With FamilyTree, the new Stories and Photos functions and the convenient and quick means of preparing ancestral names for temple work, it’s an exciting time for those whose hearts have turned to their fathers.
Trouble is, these tools haven’t been of much use for people without an adequate Internet connection and without an essential degree of computer literacy — until now, that is.
On Nov. 12, the Family History Department launched a new tool, a booklet called “My Family: Stories that Bring Us Together,” as a way of reaching out to the vast majority of the membership of the Church worldwide — including some 25 percent of Church members in the United States — who either do not have broadband Internet access or who, for whatever reason, choose not to acquire the skills to use it, said Paul M. Nauta, marketing manager for FamilySearch.
In short, the booklet is a convenient, step-by-step way for Church members without easy Internet access “to share their family memories and save those memories for future generations and also to identify their ancestors and prepare their names for temple work,” Brother Nauta said.
With the booklet, the user with pen or pencil in hand starts out by telling his or her story.
“You capture a few things you would like future generations to know about you,” Brother Nauta explained, “hobbies and interests, favorite traditions and photos.”
Members can do that for themselves, ward family history consultants can assist or children can help their parents, grandparents or other relatives fill in the booklet.
The completed booklet can then be taken to the Family History Library or one of the Church’s thousands of family history centers located worldwide, or simply to a friend or relative who has the necessary Internet access. Using a help feature on FamilySearch.org, (www.FamilySearch.org/myfamily) the information is entered into the FamilySearch website.
Thereafter, the photos, stories and precious memories are available to descendants and other family members who use FamilySearch.org. Names of ancestors are added to FamilySearch FamilyTree, where they can be researched by relatives doing their own family history research or prepared for temple ordinances.
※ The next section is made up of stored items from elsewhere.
(* ===== verification/BenchWorkFacts.v ===== *)
(** * The work of a benchmark is well defined

    The files an operation touches are the ones that were prepared for it, no
    two operations that create or delete share one, offsets are in range and
    aligned, and a result accounts for every sample. *)

From Stdlib Require Import Floats.SpecFloat.
From stdpp Require Import gmap sorting.
From S2P Require Import Prelude Float64 Errors Owner Builder Efs BenchModel BenchSuite BenchStats FileSystem BenchMount BenchWork.

(** ** Paths *)

Lemma padded_digits width n : digits (padded width n).
Proof.
  unfold padded, digits. apply Forall_app. split; [by apply Forall_replicate|apply decimal_digits].
Qed.

(** A path whose last part is [w<worker><mark><number>.bin] in a shard. *)
Definition shard_path (root directory : str) (shard worker : Z) (mark : str) (number : Z) : str :=
  root ++ str_of "/" ++ directory ++ str_of "/s" ++ padded 2 shard ++ str_of "/w" ++ decimal worker ++ mark
  ++ decimal number ++ str_of ".bin".

Lemma shard_path_inj root dir s1 s2 w1 w2 mark n1 n2 :
  breaks mark → mark ≠ [] → 0 ≤ w1 → 0 ≤ w2 → 0 ≤ n1 → 0 ≤ n2 →
  shard_path root dir s1 w1 mark n1 = shard_path root dir s2 w2 mark n2 → w1 = w2 ∧ n1 = n2.
Proof.
  intros Hm Hne Hw1 Hw2 Hn1 Hn2 H. unfold shard_path in H. do 4 apply app_inv_head in H.
  apply digits_app_inv in H as [_ H]; [|apply padded_digits..|done|done]. apply app_inv_head in H.
  assert (Hb : ∀ s : str, breaks (mark ++ s)) by (intros s; by destruct mark).
  apply digits_app_inv in H as [Hw H]; [|apply decimal_digits..|apply Hb|apply Hb].
  apply app_inv_head in H. apply digits_app_inv in H as [Hn _]; [|apply decimal_digits..|done|done].
  split; by apply decimal_inj.
Qed.

(** The phases have directories of their own. *)
Lemma shard_path_phase root p1 p2 s1 s2 w1 w2 mark n1 n2 :
  shard_path root (Phase.label p1) s1 w1 mark n1 = shard_path root (Phase.label p2) s2 w2 mark n2 → p1 = p2.
Proof.
  unfold shard_path. intros H. do 2 apply app_inv_head in H. by destruct p1, p2; try discriminate H.
Qed.

Definition creates_or_deletes (op : Operation.t) : bool :=
  match op with Operation.PutCreateNew | Operation.Delete => true | _ => false end.

Definition uses_slots (op : Operation.t) : bool :=
  match op with
  | Operation.Get | Operation.GetKnownSize | Operation.GetRange4k | Operation.PutOverwrite => true
  | _ => false
  end.

(** Operations do not collide.  In a scenario that creates or deletes
    files, two operations of any workers and phases that are not the same
    operation have different paths; in a scenario that reads or overwrites, the
    file of every operation is one of those that were prepared for its worker
    (the operation's number modulo the number of files), and workers do not
    share files. *)
Theorem operation_paths_sound context spec :
  let path := operation_relative_path context spec in
  let files := ScenarioSpec.read_files_per_worker spec in
  1 ≤ files →
  (∀ phase worker sequence, ∃ p, path phase worker sequence = Ok p)
  ∧ (creates_or_deletes (ScenarioSpec.operation spec) = true →
     ∀ ph1 ph2 w1 w2 q1 q2, 0 ≤ w1 → 0 ≤ w2 → 0 ≤ q1 → 0 ≤ q2 →
       path ph1 w1 q1 = path ph2 w2 q2 → ph1 = ph2 ∧ w1 = w2 ∧ q1 = q2)
  ∧ (uses_slots (ScenarioSpec.operation spec) = true →
     ∀ phase w1 w2 q1 q2, 0 ≤ w1 → 0 ≤ w2 → 0 ≤ q1 → 0 ≤ q2 →
       (path phase w1 q1 = path phase w1 (q1 `mod` files) ∧ 0 ≤ q1 `mod` files < files)
       ∧ (path phase w1 q1 = path phase w2 q2 → w1 = w2 ∧ q1 `mod` files = q2 `mod` files)).
Proof.
  intros path files Hf. unfold path, operation_relative_path. fold files.
  destruct (Z.eqb_spec files 0) as [|_]; [lia|]. split_and!.
  - intros phase worker sequence. destruct (ScenarioSpec.operation spec); eauto.
  - intros Hop ph1 ph2 w1 w2 q1 q2 Hw1 Hw2 Hq1 Hq2 H.
    assert (shard_path (scenario_relative_root context spec) (Phase.label ph1) (shard_for spec w1 q1) w1 (str_of "-n") q1
      = shard_path (scenario_relative_root context spec) (Phase.label ph2) (shard_for spec w2 q2) w2 (str_of "-n") q2) as Hp
      by (destruct (ScenarioSpec.operation spec); try discriminate Hop; by injection H).
    pose proof (shard_path_phase _ _ _ _ _ _ _ _ _ _ Hp) as ->. split; [done|].
    by apply shard_path_inj in Hp.
  - intros Hop phase w1 w2 q1 q2 Hw1 Hw2 Hq1 Hq2.
    pose proof (Z.mod_pos_bound q1 files ltac:(lia)). pose proof (Z.mod_pos_bound q2 files ltac:(lia)).
    rewrite (Z.mod_mod q1 files) by lia. split.
    + by destruct (ScenarioSpec.operation spec).
    + intros H1. set (m1 := q1 `mod` files) in *. set (m2 := q2 `mod` files) in *.
      assert (∃ dir, shard_path (scenario_relative_root context spec) dir (shard_for spec w1 m1) w1 (str_of "-slot") m1
        = shard_path (scenario_relative_root context spec) dir (shard_for spec w2 m2) w2 (str_of "-slot") m2) as [dir Hp]
        by (destruct (ScenarioSpec.operation spec); try discriminate Hop; injection H1 as H1;
            (exists (str_of "data"); exact H1) || (exists (Phase.label phase); exact H1)).
      apply shard_path_inj in Hp; try done; lia.
Qed.

(** ** Ranges *)

(** The range that is read lies in the object and is aligned as O_DIRECT
    demands. *)
Lemma range_offset_ok size : RANGE_BYTES ≤ size → size `mod` RANGE_BYTES = 0 →
  0 ≤ range_offset size ∧ range_offset size + RANGE_BYTES ≤ size ∧ range_offset size `mod` RANGE_BYTES = 0.
Proof.
  unfold range_offset, RANGE_BYTES. intros Hs Hm.
  assert (saturating_sub size 4096 = size - 4096) as -> by ulia.
  split_and!; [|lia|].
  - apply Z.min_glb; [|lia]. apply Z.mul_nonneg_nonneg; [|lia]. apply Z.div_pos; [apply Z.div_pos|]; lia.
  - destruct (Z.min_spec (size / 2 / 4096 * 4096) (size - 4096)) as [[_ ->]|[_ ->]]; [by apply Z.mod_mul|].
    rewrite Zminus_mod, Hm. done.
Qed.

(** ** Validation *)

Lemma validate_length_cases a e :
  validate_length a e = Ok tt ∧ blen a = blen e ∨ ∃ m, validate_length a e = Err m ∧ blen a ≠ blen e.
Proof. unfold validate_length. destruct (Z.eqb_spec (blen a) (blen e)); cbn; eauto. Qed.

(** The full check accepts exactly the expected bytes. *)
Lemma validate_full_body_spec a e : validate_full_body a e = Ok tt ↔ a = e.
Proof.
  unfold validate_full_body. destruct (validate_length_cases a e) as [[-> Hl]|(m & -> & Hl)]; cbn.
  - destruct (decide (a = e)); [by rewrite bool_decide_eq_true_2|by rewrite bool_decide_eq_false_2].
  - split; [done|]. by intros ->.
Qed.

Lemma check_indices_total a e js :
  blen a = blen e → Forall (λ i, 0 ≤ i < blen a) js →
  check_indices a e js ≠ Panic
  ∧ (check_indices a e js = Ok tt ↔ Forall (λ i, a !! Z.to_nat i = e !! Z.to_nat i) js).
Proof.
  intros Hl Hi. induction Hi as [|i js Hi _ [IH1 IH2]]; cbn [check_indices].
  - split; [done|]. split; [intros _; apply Forall_nil_2|done].
  - destruct (lookup_lt_is_Some_2 a (Z.to_nat i)) as [x Hx]; [unfold blen in *; lia|].
    destruct (lookup_lt_is_Some_2 e (Z.to_nat i)) as [y Hy]; [unfold blen in *; lia|].
    rewrite Hx, Hy, Forall_cons. destruct (Z.eqb_spec x y) as [->|Hne]; cbn [negb].
    + split; [done|]. rewrite IH2, Hx, Hy. naive_solver.
    + split; [done|]. split; [done|]. intros [H _]. rewrite Hx, Hy in H. congruence.
Qed.

(** The sampled check never panics, accepts the expected bytes, and accepts
    nothing that differs in length or at a sampled byte. *)
Lemma validate_sampled_body_spec a e :
  validate_sampled_body a e ≠ Panic
  ∧ (validate_sampled_body a e = Ok tt ↔
     blen a = blen e ∧
     let last := blen a - 1 in
     (a = [] ∨ Forall (λ i, a !! Z.to_nat i = e !! Z.to_nat i)
                 [0; last / 7; last / 3; last / 2; last * 2 / 3; last])).
Proof.
  unfold validate_sampled_body. destruct (validate_length_cases a e) as [[-> Hl]|(m & -> & Hl)]; cbn [rbind].
  2: { split; [done|]. split; [done|]. by intros [? _]. }
  destruct (decide (a = [])) as [->|Hne]; [rewrite bool_decide_eq_true_2 by done; naive_solver|].
  rewrite bool_decide_eq_false_2 by done.
  assert (1 ≤ blen a) by (destruct a; [done|rewrite blen_cons; pose proof (blen_nonneg a); lia]).
  destruct (check_indices_total a e [0; (blen a - 1) / 7; (blen a - 1) / 3; (blen a - 1) / 2;
    (blen a - 1) * 2 / 3; blen a - 1]) as [H1 H2]; [done| |split; [done|]; rewrite H2; naive_solver].
  assert (∀ k, 1 ≤ k → 0 ≤ (blen a - 1) / k < blen a).
  { intros k Hk. split; [apply Z.div_pos; lia|]. apply Z.div_lt_upper_bound; nia. }
  assert (0 ≤ (blen a - 1) * 2 / 3 < blen a) by (split; [apply Z.div_pos; lia|]; apply Z.div_lt_upper_bound; lia).
  repeat (apply Forall_cons_2; [lia || auto with lia|]); apply Forall_nil_2.
Qed.

(** ** Accounting *)

Lemma status_partition samples :
  blen (with_status SampleStatus.ok samples) + blen (with_status SampleStatus.error samples)
  + blen (with_status SampleStatus.dropped samples) = blen samples.
Proof.
  unfold with_status. induction samples as [|s l IH]; [done|]. rewrite !filter_cons.
  destruct (RawSample.status s) eqn:Hs; repeat case_decide; try congruence; rewrite ?blen_cons; lia.
Qed.

Lemma latencies_total {E} (f : RawSample.t → Z) samples : blen samples ≤ 2 ^ 40 →
  ∃ d, distribution (E:=E) (f <$> samples) = Ok d ∧ Distribution.count d = blen samples.
Proof.
  intros Hn. assert (Hlen : blen (f <$> samples) = blen samples) by (unfold blen; by rewrite length_fmap).
  destruct samples as [|x l]; [by eexists|].
  destruct (order_statistics (E:=E) (f <$> x :: l)) as (lo & p50 & p90 & p95 & p99 & p999 & hi & mean & dev & -> & _).
  - rewrite Hlen, blen_cons in *. pose proof (blen_nonneg l). lia.
  - eexists. split; [done|]. exact Hlen.
Qed.

Lemma filter_full {A} (P : A → Prop) `{∀ x, Decision (P x)} l : Forall P l ↔ blen (filter P l) = blen l.
Proof.
  split; [intros H1; by rewrite filter_all|]. unfold blen. induction l as [|x l IH]; [by constructor|].
  rewrite filter_cons. pose proof (length_filter P l). case_decide; cbn; intros Hl; [|lia].
  constructor; [done|]. apply IH. lia.
Qed.

Lemma filter_blen {A} (P : A → Prop) `{∀ x, Decision (P x)} l : blen (filter P l) ≤ blen l.
Proof. unfold blen. pose proof (length_filter P l). lia. Qed.

(** A phase is reported unless all of it succeeded. *)
Lemma batch_issue_None batch phase :
  batch_issue batch phase = None ↔
  SampleBatch.samples batch ≠ []
  ∧ Forall (λ s, RawSample.status s = SampleStatus.ok) (SampleBatch.samples batch).
Proof.
  set (samples := SampleBatch.samples batch). pose proof (status_partition samples) as Hpart.
  unfold batch_issue. fold samples. unfold with_status in *.
  set (a := blen (filter (λ s, RawSample.status s = SampleStatus.ok) samples)) in *.
  set (b := blen (filter (λ s, RawSample.status s = SampleStatus.error) samples)) in *.
  set (c := blen (filter (λ s, RawSample.status s = SampleStatus.dropped) samples)) in *.
  assert (0 ≤ b ∧ 0 ≤ c) as [Hb Hc] by (split; apply blen_nonneg).
  assert (Hall : Forall (λ s, RawSample.status s = SampleStatus.ok) samples ↔ a = blen samples).
  { apply filter_full. }
  assert (samples ≠ [] ↔ blen samples ≠ 0) as ->.
  { split; [intros H H'; by apply H, blen_0_nil|intros H ->; by apply H]. }
  rewrite Hall. destruct (Z.eqb_spec a 0), (Z.eqb_spec b 0), (Z.eqb_spec c 0); cbn;
    (split; intros; try done; lia).
Qed.

(** A result accounts for every sample: it is computed without a panic, the
    successes, errors and drops add up to the samples, and the latencies are
    those of the successes. *)
Theorem summary_accounts order spec started batch delta validation :
  blen (SampleBatch.samples batch) ≤ 2 ^ 40 →
  ∃ r, summarize_scenario order spec started batch delta validation = Ok r
     ∧ ScenarioResult.successes r + ScenarioResult.measurement_errors r + ScenarioResult.overload_drops r
       = blen (SampleBatch.samples batch)
     ∧ ScenarioResult.errors r = ScenarioResult.measurement_errors r
     ∧ 0 ≤ ScenarioResult.reconciled_outcomes r ≤ ScenarioResult.successes r
     ∧ Distribution.count (ScenarioResult.service_latency r) = ScenarioResult.successes r
     ∧ Distribution.count (ScenarioResult.total_response_latency r) = ScenarioResult.successes r.
Proof.
  intros Hn. set (samples := SampleBatch.samples batch) in *.
  pose proof (status_partition samples) as Hpart.
  pose proof (filter_blen (λ s, RawSample.status s = SampleStatus.ok) samples) as Hok.
  unfold summarize_scenario. fold samples. unfold with_status in *.
  set (succ := filter (λ s, RawSample.status s = SampleStatus.ok) samples) in *.
  destruct (latencies_total (E:=str) RawSample.service_ns succ) as (d1 & -> & H1); [lia|].
  destruct (latencies_total (E:=str) RawSample.queue_ns succ) as (d2 & -> & _); [lia|].
  destruct (latencies_total (E:=str) RawSample.total_response_ns succ) as (d3 & -> & H3); [lia|].
  cbn [rbind]. eexists. split; [done|]. cbn. split_and!; [done|done|apply blen_nonneg|apply filter_blen|done|done].
Qed.

(** What the counts of a result say of its samples. *)
Lemma summarize_counts order spec started batch delta validation r :
  summarize_scenario order spec started batch delta validation = Ok r →
  ScenarioResult.errors r = ScenarioResult.measurement_errors r
  ∧ ScenarioResult.successes r = blen (with_status SampleStatus.ok (SampleBatch.samples batch))
  ∧ ScenarioResult.measurement_errors r = blen (with_status SampleStatus.error (SampleBatch.samples batch))
  ∧ ScenarioResult.overload_drops r = blen (with_status SampleStatus.dropped (SampleBatch.samples batch))
  ∧ ScenarioResult.cross_backend_validation r = validation.
Proof.
  unfold summarize_scenario.
  destruct (distribution (RawSample.service_ns <$> _)) as [d1|e|]; [|done..].
  destruct (distribution (RawSample.queue_ns <$> _)) as [d2|e|]; [|done..].
  destruct (distribution (RawSample.total_response_ns <$> _)) as [d3|e|]; [|done..].
  cbn [rbind]. intros [= <-]. by split_and!.
Qed.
Brother Nauta said that in testing, the new booklet has shown a side benefit of strengthening family relationships.
“What it is doing is compelling people between generations to talk to each other,” he said. It provides an occasion, say, for grandparents to consider the stories and memories they would like future generations to know and to share them with a grandchild who is helping them complete the booklet.
For example, Brother Nauta said his daughter has been visiting her grandmother one Sunday each month, taking along a smartphone and a list of questions about her grandmother’s history.
“Grandma looks forward to the visits,” he said. It’s a special experience for them both. They are bonding and having some discovery moments as memories are shared across two generations.
The booklet is being introduced in 26 languages. “We think it will have tremendous impact internationally,” Brother Nauta said.